(DATA SHOWN Opens)
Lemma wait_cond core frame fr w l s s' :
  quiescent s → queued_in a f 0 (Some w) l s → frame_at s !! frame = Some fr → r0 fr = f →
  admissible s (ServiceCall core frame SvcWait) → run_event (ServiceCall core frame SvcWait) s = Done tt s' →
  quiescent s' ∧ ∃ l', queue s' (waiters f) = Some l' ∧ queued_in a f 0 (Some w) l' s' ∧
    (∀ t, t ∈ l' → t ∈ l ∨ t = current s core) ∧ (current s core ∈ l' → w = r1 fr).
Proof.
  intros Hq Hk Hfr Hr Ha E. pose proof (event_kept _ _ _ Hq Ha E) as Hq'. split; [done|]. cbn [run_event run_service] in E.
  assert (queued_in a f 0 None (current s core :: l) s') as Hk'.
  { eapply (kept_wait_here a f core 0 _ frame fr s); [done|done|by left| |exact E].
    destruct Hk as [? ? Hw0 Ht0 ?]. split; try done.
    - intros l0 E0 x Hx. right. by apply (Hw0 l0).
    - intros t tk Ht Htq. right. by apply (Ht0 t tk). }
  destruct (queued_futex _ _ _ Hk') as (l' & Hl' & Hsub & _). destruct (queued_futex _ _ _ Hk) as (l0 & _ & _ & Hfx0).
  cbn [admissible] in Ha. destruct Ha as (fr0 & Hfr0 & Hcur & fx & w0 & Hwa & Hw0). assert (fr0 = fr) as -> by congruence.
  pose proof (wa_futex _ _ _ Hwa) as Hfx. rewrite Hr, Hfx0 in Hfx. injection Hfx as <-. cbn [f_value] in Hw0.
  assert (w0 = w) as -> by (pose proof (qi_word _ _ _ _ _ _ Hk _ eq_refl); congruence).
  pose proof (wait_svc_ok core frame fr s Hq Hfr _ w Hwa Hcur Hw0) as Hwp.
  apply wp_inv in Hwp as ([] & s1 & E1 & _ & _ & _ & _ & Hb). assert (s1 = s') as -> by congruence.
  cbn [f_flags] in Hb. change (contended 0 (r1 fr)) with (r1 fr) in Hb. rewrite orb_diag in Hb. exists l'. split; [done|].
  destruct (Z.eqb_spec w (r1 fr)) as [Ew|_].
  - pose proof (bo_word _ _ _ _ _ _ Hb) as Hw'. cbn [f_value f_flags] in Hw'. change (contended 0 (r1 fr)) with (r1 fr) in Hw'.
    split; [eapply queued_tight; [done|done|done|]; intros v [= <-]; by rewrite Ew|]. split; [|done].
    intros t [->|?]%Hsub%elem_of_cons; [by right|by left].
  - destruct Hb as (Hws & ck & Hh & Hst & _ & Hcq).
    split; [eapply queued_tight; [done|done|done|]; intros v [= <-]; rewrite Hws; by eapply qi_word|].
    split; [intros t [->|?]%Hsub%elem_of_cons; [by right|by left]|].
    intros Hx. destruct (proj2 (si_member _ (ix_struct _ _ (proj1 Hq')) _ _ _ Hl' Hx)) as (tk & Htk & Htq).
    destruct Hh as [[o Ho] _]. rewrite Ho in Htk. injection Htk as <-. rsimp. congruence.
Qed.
(DATA SHOWN Closes)
(DATA SHOWN Opens)
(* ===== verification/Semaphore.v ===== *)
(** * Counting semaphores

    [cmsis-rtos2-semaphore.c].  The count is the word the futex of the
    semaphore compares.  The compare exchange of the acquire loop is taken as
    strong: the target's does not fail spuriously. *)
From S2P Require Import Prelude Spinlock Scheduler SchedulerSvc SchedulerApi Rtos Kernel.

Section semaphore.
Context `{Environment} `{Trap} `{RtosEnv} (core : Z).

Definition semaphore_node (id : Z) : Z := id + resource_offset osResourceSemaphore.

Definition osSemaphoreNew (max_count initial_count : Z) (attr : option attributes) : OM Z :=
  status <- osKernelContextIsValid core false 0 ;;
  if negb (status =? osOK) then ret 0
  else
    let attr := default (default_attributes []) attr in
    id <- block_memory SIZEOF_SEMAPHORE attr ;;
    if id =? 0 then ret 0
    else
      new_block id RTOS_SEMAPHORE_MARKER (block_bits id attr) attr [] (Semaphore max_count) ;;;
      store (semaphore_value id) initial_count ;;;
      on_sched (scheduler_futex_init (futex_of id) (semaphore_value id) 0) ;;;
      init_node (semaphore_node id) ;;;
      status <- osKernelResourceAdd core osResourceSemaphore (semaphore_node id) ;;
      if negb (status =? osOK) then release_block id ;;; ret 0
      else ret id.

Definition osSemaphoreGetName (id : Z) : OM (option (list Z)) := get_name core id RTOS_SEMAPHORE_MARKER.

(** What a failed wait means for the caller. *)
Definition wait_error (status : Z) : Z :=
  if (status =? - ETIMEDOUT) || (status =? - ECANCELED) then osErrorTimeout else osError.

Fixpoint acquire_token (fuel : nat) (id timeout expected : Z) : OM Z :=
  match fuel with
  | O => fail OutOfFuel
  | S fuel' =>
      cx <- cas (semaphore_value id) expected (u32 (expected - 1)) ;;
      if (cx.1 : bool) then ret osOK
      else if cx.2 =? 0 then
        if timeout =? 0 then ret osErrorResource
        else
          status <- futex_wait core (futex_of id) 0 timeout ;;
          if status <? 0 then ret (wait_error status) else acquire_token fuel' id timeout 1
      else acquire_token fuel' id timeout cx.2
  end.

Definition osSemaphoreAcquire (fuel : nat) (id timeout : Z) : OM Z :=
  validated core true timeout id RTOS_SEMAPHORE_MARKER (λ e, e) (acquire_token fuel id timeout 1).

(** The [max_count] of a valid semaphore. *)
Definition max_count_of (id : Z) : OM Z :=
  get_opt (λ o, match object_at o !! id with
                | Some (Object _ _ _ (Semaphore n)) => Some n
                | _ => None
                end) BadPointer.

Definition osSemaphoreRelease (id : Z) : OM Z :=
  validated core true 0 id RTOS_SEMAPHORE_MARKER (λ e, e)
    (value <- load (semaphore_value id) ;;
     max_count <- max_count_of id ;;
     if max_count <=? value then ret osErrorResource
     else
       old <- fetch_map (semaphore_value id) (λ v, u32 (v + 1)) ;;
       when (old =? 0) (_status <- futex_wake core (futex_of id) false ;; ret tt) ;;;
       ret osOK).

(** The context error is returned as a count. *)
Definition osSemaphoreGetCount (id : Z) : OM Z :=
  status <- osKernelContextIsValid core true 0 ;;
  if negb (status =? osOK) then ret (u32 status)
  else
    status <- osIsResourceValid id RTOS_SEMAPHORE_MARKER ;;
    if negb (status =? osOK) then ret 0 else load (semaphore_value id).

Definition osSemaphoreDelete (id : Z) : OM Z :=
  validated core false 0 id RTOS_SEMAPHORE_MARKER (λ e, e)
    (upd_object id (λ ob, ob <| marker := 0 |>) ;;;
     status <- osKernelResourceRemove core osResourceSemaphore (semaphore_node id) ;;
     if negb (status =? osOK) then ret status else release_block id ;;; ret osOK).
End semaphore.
(DATA SHOWN Closes)
- [PROMPT] Go line by line through the records above and copy each one containing "load".

- [SOLVED EXERCISE]
    (value <- load (semaphore_value id) ;;
    if negb (status =? osOK) then ret 0 else load (semaphore_value id).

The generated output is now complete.